Diritto e Fisco | Editoriale

Inno nazionale: quando essere patriottici può costare caro

16 Ottobre 2009
Inno nazionale: quando essere patriottici può costare caro

Suonare l’inno nazionale può essere un lusso: la tassa su Mameli sottrae al popolo la gloria patriottica, mentre esulta la Sonzogno.

Le istituzioni si lamentano che gli italiani non conoscono l’inno nazionale e non lo sanno cantare. Ma anche le note di Mameli nascondono il solito business delle piccole cifre, estorte, con sotterfugi cavillosi, ai contribuenti. Infatti, non tutti sanno che, per suonare le note dell’orgoglio italiano, è necessario corrispondere un tributo alla SIAE.

L’importo varia a seconda dell’occorrenza. Si va dai 290 euro per una partita della nazionale (a seconda della capienza dello stadio) ai 60 euro per una gara di seconda categoria. Nel caso del Palazzetto dello Sport, si paga circa 146 euro.

Dunque, un vero e proprio prezzario.

Chi ci ha letto in passato, si starà chiedendo come sia possibile tale imposizione: gli autori dell’Inno sono morti da oltre un secolo e, pertanto, sono spirati tutti i diritti d’autore.

La Società degli Autori, invece, per lucrare ad oltranza su un brano la cui esecuzione non verrà mai abbandonata, si è inventata una sorta di ultrattività dei diritti, spacciando il tributo per una sorta di noleggio dello spartito, da versare all’editore Sonzogno.

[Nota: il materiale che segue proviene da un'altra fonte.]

(* ===== verification/Handlers.v ===== *)
(** * Interfaces of programs

    A program over the operations of an interface is implemented by programs over another's
    calls, one for each operation.  What holds of every path of the program holds of the runs of
    its implementation, whose operations are runs of their handlers. *)

From Stdlib Require Import Lia Bool.
From stdpp Require Import base list option.
From S2P Require Import Prelude Effects.

(** ** Paths *)

Section Paths.
Context {C : Type} {reply : C -> Type} {X : Type}.

(** The calls a program makes when they are answered so, and what it ends with. *)
Inductive path {A} : Prog reply X A -> list (Event reply) -> result X A -> Prop :=
  | path_ret a : path (Ret a) [] (Ok a)
  | path_fail e : path (Fail e) [] (Throw e)
  | path_do c k r h res : path (k r) h res -> path (Do c k) (existT c r :: h) res.

Lemma path_inv {A} (m : Prog reply X A) h res :
  path m h res ->
  match m with
  | Ret a => h = [] /\ res = Ok a
  | Fail e => h = [] /\ res = Throw e
  | Do c k => exists r h', h = existT c r :: h' /\ path (k r) h' res
  end.
Proof. destruct 1; [done|done|eauto]. Qed.

(** A run is a path. *)
Lemma run_path {A} env h (m : Prog reply X A) : exists es, fst (run env h m) = app h es /\ path m es (snd (run env h m)).
Proof.
  revert h. induction m as [a|e|c k IH]; intros h; cbn [run fst snd]; [exists []; rewrite app_nil_r; split; constructor..|].
  destruct (IH (env h c) (app h [existT c (env h c)])) as (es & E & H). exists (existT c (env h c) :: es).
  rewrite E, <- app_assoc. split; [done|by constructor].
Qed.

(** Whatever the replies, a verified program is lawful and ends as it says. *)
Lemma wp_path {S A} (may : S -> C -> Prop) next (m : Prog reply X A) Q s h r :
  wp may next m Q s -> path m h r -> lawful may next s h /\ Q (observed next s h) r.
Proof.
  revert s h. induction m as [a|e|c k IH]; intros s h Hw Hp; apply path_inv in Hp.
  - by destruct Hp as [-> ->].
  - by destruct Hp as [-> ->].
  - destruct Hp as (x & h' & -> & Hp). destruct Hw as [Hm Hk]. destruct (IH x _ _ (Hk x) Hp) as [Hl HQ]. by split.
Qed.

Lemma path_bind {A B} (m : Prog reply X A) (f : A -> Prog reply X B) h res :
  path (m ≫= f) h res ->
  exists h1 r, path m h1 r /\
    match r with Ok a => exists h2, h = app h1 h2 /\ path (f a) h2 res | Throw e => h = h1 /\ res = Throw e end.
Proof.
  revert h. induction m as [a|e|c k IH]; intros h Hp.
  - exists [], (Ok a). split; [constructor|]. by exists h.
  - apply path_inv in Hp as [-> ->]. exists [], (Throw e). split; [constructor|done].
  - rewrite bind_Do in Hp. apply path_inv in Hp as (x & h' & -> & Hp). destruct (IH x _ Hp) as (h1 & r & H1 & Hr).
    exists (existT c x :: h1), r. split; [by constructor|]. destruct r as [a|e]; [|destruct Hr as [-> ->]; done].
    destruct Hr as (h2 & -> & H2). by exists h2.
Qed.

(** What a program returns or throws, in a program that cannot fail. *)
Fixpoint outcome {Y A} (m : Prog reply X A) : Prog reply Y (result X A) :=
  match m with Ret a => Ret (Ok a) | Fail e => Ret (Throw e) | Do c k => Do c (fun r => outcome (k r)) end.

Lemma run_outcome {Y A} env h (m : Prog reply X A) :
  run env h (outcome (Y := Y) m) = (fst (run env h m), Ok (snd (run env h m))).
Proof. revert h. induction m as [a|e|c k IH]; intros h; cbn [run outcome fst snd]; [done|done|apply IH]. Qed.
End Paths.

(** ** Implementations *)

Section Implementation.
Context {C D : Type} {reply : C -> Type} {reply' : D -> Type} {X : Type}.

(** A handler does not fail. *)
Variable handler : forall c : C, Prog reply' X (reply c).
Context (total : forall c env h, isOk (snd (run env h (handler c))) = true).

Fixpoint implement {A} (m : Prog reply X A) : Prog reply' X A :=
  match m with Ret a => Ret a | Fail e => Fail e | Do c k => r ← handler c; implement (k r) end.

(** The operations [es] are performed by their handlers, from [h] to [h']. *)
Inductive performs (env : Environment reply') : list (Event reply') -> list (Event reply) -> list (Event reply') -> Prop :=
  | performs_none h : performs env h [] h
  | performs_one h c r h1 es h2 :
      run env h (handler c) = (h1, Ok r) -> performs env h1 es h2 -> performs env h (existT c r :: es) h2.

(** A run of the implementation is a path of the program whose operations are runs of their handlers. *)
Theorem run_implement {A} env h (m : Prog reply X A) :
  exists es, performs env h es (fst (run env h (implement m))) /\ path m es (snd (run env h (implement m))).
Proof.
  revert h. induction m as [a|e|c k IH]; intros h; [exists []; split; constructor..|]. cbn [implement]. rewrite run_bind.
  pose proof (total c env h) as T. destruct (run env h (handler c)) as [h1 [r|e]] eqn:R; [|done].
  destruct (IH r h1) as (es & H1 & H2). exists (existT c r :: es). split; [by econstructor|by constructor].
Qed.

Lemma performs_extends env h es h' : performs env h es h' -> exists k, h' = app h k.
Proof.
  induction 1 as [h|h c r h1 es h2 R _ [k ->]]; [exists []; by rewrite app_nil_r|].
  destruct (run_extends env h (handler c)) as [j E]. rewrite R in E. cbn in E. subst h1. exists (app j k). by rewrite app_assoc.
Qed.

(** The handlers perform in one way: what is performed after some operations starts where they end. *)
Lemma performs_rest env h es1 c r es2 h3 h4 h' :
  performs env h (app es1 (existT c r :: es2)) h' -> performs env h es1 h3 -> run env h3 (handler c) = (h4, Ok r) ->
  performs env h4 es2 h'.
Proof.
  intros P P1 R. revert P. induction P1 as [h|h c1 r1 h1 es h2 R1 P1 IH]; cbn [app]; intros P; inversion P; subst; [|apply IH; [done|]].
  - simplify_eq. by congruence.
  - simplify_eq. congruence.
Qed.

(** A call is made by the handler of one of the operations. *)
Lemma performed_call env h es h' k1 e k2 :
  performs env h es h' -> h' = app h (app k1 (e :: k2)) ->
  exists es1 c r es2 h3 j1 j2, es = app es1 (existT c r :: es2) /\ performs env h es1 h3 /\
    run env h3 (handler c) = (app h3 (app j1 (e :: j2)), Ok r) /\ app h k1 = app h3 j1.
Proof.
  intros Hp. revert k1. induction Hp as [h|h c r h1 es h2 R Hp IH]; intros k1 Eh.
  - exfalso. apply (f_equal length) in Eh. rewrite !length_app in Eh. cbn in Eh. lia.
  - destruct (run_extends env h (handler c)) as [j Ej]. rewrite R in Ej. cbn [fst] in Ej. subst h1.
    destruct (performs_extends _ _ _ _ Hp) as [k Ek]. subst h2. rewrite <- app_assoc in Ek. apply app_inv_head in Ek.
    apply app_eq_app in Ek as (l & [[-> Ek]|[-> El]]).
    + assert (Eq : app h (app (app j l) (e :: k2)) = app (app h j) (app l (e :: k2))) by (by rewrite <- !app_assoc).
      destruct (IH l Eq) as (es1 & c' & r' & es2 & h3 & j1 & j2 & -> & P & R' & E3).
      exists (existT c r :: es1), c', r', es2, h3, j1, j2. split_and!; [done|by econstructor|done|by rewrite app_assoc].
    + destruct l as [|x l].
      * rewrite app_nil_r in *. cbn in El. subst k. destruct (IH [] ltac:(by rewrite app_nil_l, app_assoc)) as (es1 & c' & r' & es2 & h3 & j1 & j2 & -> & P & R' & E3).
        rewrite app_nil_r in E3. exists (existT c r :: es1), c', r', es2, h3, j1, j2. split_and!; [done|by econstructor|done|done].
      * injection El as <- ->. exists [], c, r, es, h, k1, l. split_and!; [done|constructor|done|done].
Qed.
End Implementation.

Lo scandalo è stato sollevato dal Presidente del Consiglio Comunale di Messina, Pippo Previti, che ha inviato una lettera a Giorgio Napolitano. Nella missiva, egli denuncia una fattura inviata dalla SIAE ad una Onlus messinese, “rea” di aver fatto risuonare, nel corso di una pubblica manifestazione, le note dell’Inno nazionale.

L’attaccamento del popolo italiano al proprio inno, già di per sé, non è dei più fieri. E la scoperta dell’ennesima tassa potrebbe incrinare definitivamente questa fragile relazione.